Last night's National Symphony Orchestra concert was a tribute to Mr. and Mrs. Lee D. Butler, in appreciation of their 50 years' support.
Mstislav Rostropovich opened the concert with the early Divertimento for strings by Mozart, K. 138. Using a larger ensemble than might have been expected, Rostropovich elicited playing of utmost delicacy in the andante, and fine, robust tone in the outer sections.
For the Fifth Brandenburg Concerto of Bach, he reduced the orchestra to 14 plus three soloists: Miran Kojian, violin; Toshiko Kohno, flute; and Anthony Newman, harpsichord. The spirit of the work was strong in the vital outer rhythms and intimate interplay of solo voices in the slow episode where Newman provided ideal realization, and Kohno and Kojian proved a model team. Had Newman made the cadenza at the end of the first movement something more flexible and personal, his playing would have been admirable.

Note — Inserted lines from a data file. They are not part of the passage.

Lemma setup_new_root_run w R l t k s1 s2 :
  heap w (root_cell w t :: R) → ga_ok (addr_of t) → addr_of s1 = addr_of t → ga_ok (addr_of s2) →
  (2 ≤ branch_factor)%nat → key_min < k < key_max → Z.of_nat (S l) < 2 ^ 64 → (0 < nfree (w_slabs w) sizeof_InternalNode)%nat →
  ∃ r w', let n := root_node (Z.of_nat (S l)) k (addr_of s1) (addr_of s2) in let t' := TNode r n [s1; s2] in
    setup_new_root (C := C) k (addr_of s2) (Z.of_nat (S l)) w = Done true w' ∧
    heap w' (root_cell w' t' :: node_cell r n :: R) ∧ calm w w' ∧
    (∀ m, (nfree (w_slabs w) m ≤ S (nfree (w_slabs w') m))%nat).
Proof.
  intros Hh Hat Ha1 Ha2 H2 Hk Hl Hfree.
  destruct (heap_allocate w _ sizeof_InternalNode Hh Hfree) as (r & bs & w1 & Hal & Hh1 & Hbs & Hc1 & Hn1).
  destruct (heap_get_root w1 _ (addr_of t) Hh1) as (w2 & Hg & Hh2 & Hc2 & Hs2 & _); [rewrite (cm_root _ _ Hc1); right; left|done|].
  set (n := root_node (Z.of_nat (S l)) k (addr_of s1) (addr_of s2)).
  destruct (heap_write w2 _ r bs (enc_InternalNode n) Hh2 (enc_InternalNode_bytes _)) as (w3 & Hw & Hh3 & Hc3 & Hs3).
  { destruct (root_node_shape l k s1 s2) as [Hn _]; try done; [by rewrite Ha1|]. rewrite length_enc_InternalNode; [done|]. apply Hn. }
  assert (root_offset_pointer_ w3 = root_offset_pointer_ w) as Hr3 by (by rewrite (cm_root _ _ Hc3), (cm_root _ _ Hc2), (cm_root _ _ Hc1)).
  assert (heap w3 ((root_offset_pointer_ w3, le_bytes 8 (addr_of t)) :: node_cell r n :: R)) as Hh3'.
  { rewrite Hr3. eapply heap_perm; [|exact Hh3]. apply perm_swap. }
  destruct (heap_update_root w3 _ (addr_of t) r Hh3' Hat) as (w4 & Hu & Hh4 & Hc4 & Hs4).
  exists r, w4. cbv zeta. fold n. split; [|split; [|split]].
  - unfold setup_new_root. erewrite bind_done by exact Hal. erewrite bind_done by exact Hg. cbv zeta.
    rewrite <-Ha1. fold (root_node (Z.of_nat (S l)) k (addr_of s1) (addr_of s2)). fold n. erewrite bind_done by exact Hw. erewrite bind_done by reflexivity.
    erewrite bind_done by exact Hu. by erewrite bind_done by reflexivity.
  - unfold root_cell. rewrite (cm_root _ _ Hc4). done.
  - by do 3 (etrans; [eassumption|]).
  - intros m. rewrite Hs4, Hs3, Hs2. apply Hn1.
Qed.
Lemma live_locked bs :
  filter (λ b, isFree b = false) (map (setLocked true) bs) = map (setLocked true) (filter (λ b, isFree b = false) bs).
Proof.
  induction bs as [|b bs IH]; [done|]. cbn [map]. rewrite !filter_cons, isFree_setLocked. case_decide; cbn [map]; by rewrite IH.
Qed.

Lemma unlock_keyed ps :
  Forall (λ p, isLocked p.1 = false ∧ in_width 64 p.1) ps → map unlock (map keyed ps) = map fst ps.
Proof.
  induction 1 as [|[b kv] ps [Hl Hw] _ IH]; [done|]. cbn [map fst snd keyed] in *. rewrite IH. f_equal.
  unfold unlock, keyed. cbn [fst snd]. rewrite setLocked_twice by done. rewrite <-Hl. by apply setLocked_same.
Qed.

(** The sorted entries of a split. *)
Lemma split_entries lo hi leaf items :
  lshape lo hi leaf items →
  ∃ ps, entries_map (zip (map item_key items) (map (setLocked true) (live leaf))) = map keyed ps ∧ ps ≡ₚ zip (live leaf) items ∧
    sorted (map (λ p, item_key p.2) ps) ∧ length ps = length items ∧ map snd ps ≡ₚ items ∧
    Forall (λ p, isLocked p.1 = false ∧ in_width 64 p.1 ∧ isFree p.1 = false ∧ item_fits p.1 p.2 ∧ lo ≤ item_key p.2 < hi) ps.
Proof.
  intros [Hok Hhd Hit Hlk Hnd Hrg]. pose proof (proj1 (Forall2_zip _ _ _) Hit) as [Hlen Hz]. rewrite zip_keyed by done.
  assert (mkeys (map keyed (zip (live leaf) items)) = map item_key items) as Hk.
  { unfold mkeys. rewrite map_map. change (λ x, (keyed x).1) with (λ x : KVBlock * KVItem, item_key x.2).
    rewrite <-(map_map snd item_key). f_equal. by apply snd_zip; lia. }
  destruct (Permutation_map_inv keyed (zip (live leaf) items) (l1 := entries_map (map keyed (zip (live leaf) items)))) as (ps & Hps & Hp).
  { apply entries_map_perm. by rewrite Hk. }
  exists ps. split; [done|]. split; [by symmetry|]. destruct (entries_map_spec (map keyed (zip (live leaf) items))) as (Hs & _).
  rewrite Hps in Hs. unfold mkeys in Hs. rewrite map_map in Hs. split; [exact Hs|].
  assert (map snd ps ≡ₚ items) as Hsnd by (rewrite <-Hp; rewrite <-(snd_zip (live leaf) items) at 2 by lia; done).
  split; [by rewrite <-Hsnd, length_map|]. split; [done|].
  apply list.Forall_forall. intros [b kv] Hin. rewrite <-Hp in Hin. cbn [fst snd]. rewrite list.Forall_forall in Hz. specialize (Hz _ Hin).
  apply elem_of_zip_l in Hin as Hb. apply elem_of_zip_r in Hin as Hkv. unfold live in Hb. apply list_elem_of_filter in Hb as [Hfr Hb].
  destruct Hok as (_ & _ & Hw). rewrite list.Forall_forall in Hlk, Hw. rewrite list.Forall_forall in Hrg. split; [by apply Hlk|]. split; [by apply Hw|].
  split; [done|]. split; [done|]. by apply Hrg.
Qed.

(** One half makes a proper leaf. *)
Lemma half_shape lo hi leaf ps li :
  Forall (λ p, item_fits p.1 p.2 ∧ lo ≤ item_key p.2 < hi) ps → NoDup (map item_key (map snd ps)) → live leaf = map fst ps →
  Forall (λ b, isLocked b = false ∧ in_width 64 b) (kv_blocks leaf) → length (kv_blocks leaf) = branch_factor →
  lheader leaf = mkHeader 0 0 lo hi li → key_ok lo → key_ok hi → in_width 64 li → lshape lo hi leaf (map snd ps).
Proof.
  intros Hps Hnd Hl Hb Hlen Hh Hlo Hhi Hli. split.
  - split; [|split; [done|]].
    + rewrite Hh. split; [cbn; unfold in_width; lia|]. split; [cbn; unfold in_width; lia|]. by split_and!.
    + eapply Forall_impl; [|exact Hb]. by intros b [_ ?].
  - by rewrite Hh.
  - rewrite Hl, Forall2_pairs. eapply Forall_impl; [|exact Hps]. by intros p [? _].
  - eapply Forall_impl; [|exact Hb]. by intros b [? _].
  - done.
  - apply Forall_map. eapply Forall_impl; [|exact Hps]. by intros p [_ ?].
Qed.
End halves.

(** ** Locking a leaf with its slots *)

Section locks.
Context {cfg : FaunusConfig}.
Context {Q : Type → Type} `{!ConcurrentQueue Q}.
Context {C Ent : Type} `{!NodeCache C Ent (GlobalAddress * InternalNode)}.
Implicit Types (w : World Q C) (R : list cell).

Definition leaf_cell (a : GlobalAddress) (leaf : LeafNode) : cell := (a, enc_LeafNode leaf).

Lemma cons_outs (c : Cluster Q) os outs : foldr cons_out (Done (true, outs) c) os = Done (true, os ++ outs) c.
Proof. induction os as [|o os IH]; [done|]. cbn [foldr app]. by rewrite IH. Qed.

The evening closed with Harold in Italy by Berlioz with the notable solo voices of Dotian Carter on the harp, and, gleaming in the stage lights, the sound of the very Stradivarius viola once owned by Paganini that inspired the music, played by Richard Parnas.
Parnas played handsomely, but it is impossible to hear Harold without realizing how often Berlioz covered the viola with other instruments. Rostropovich held the work together well and made the most of its closing orgy.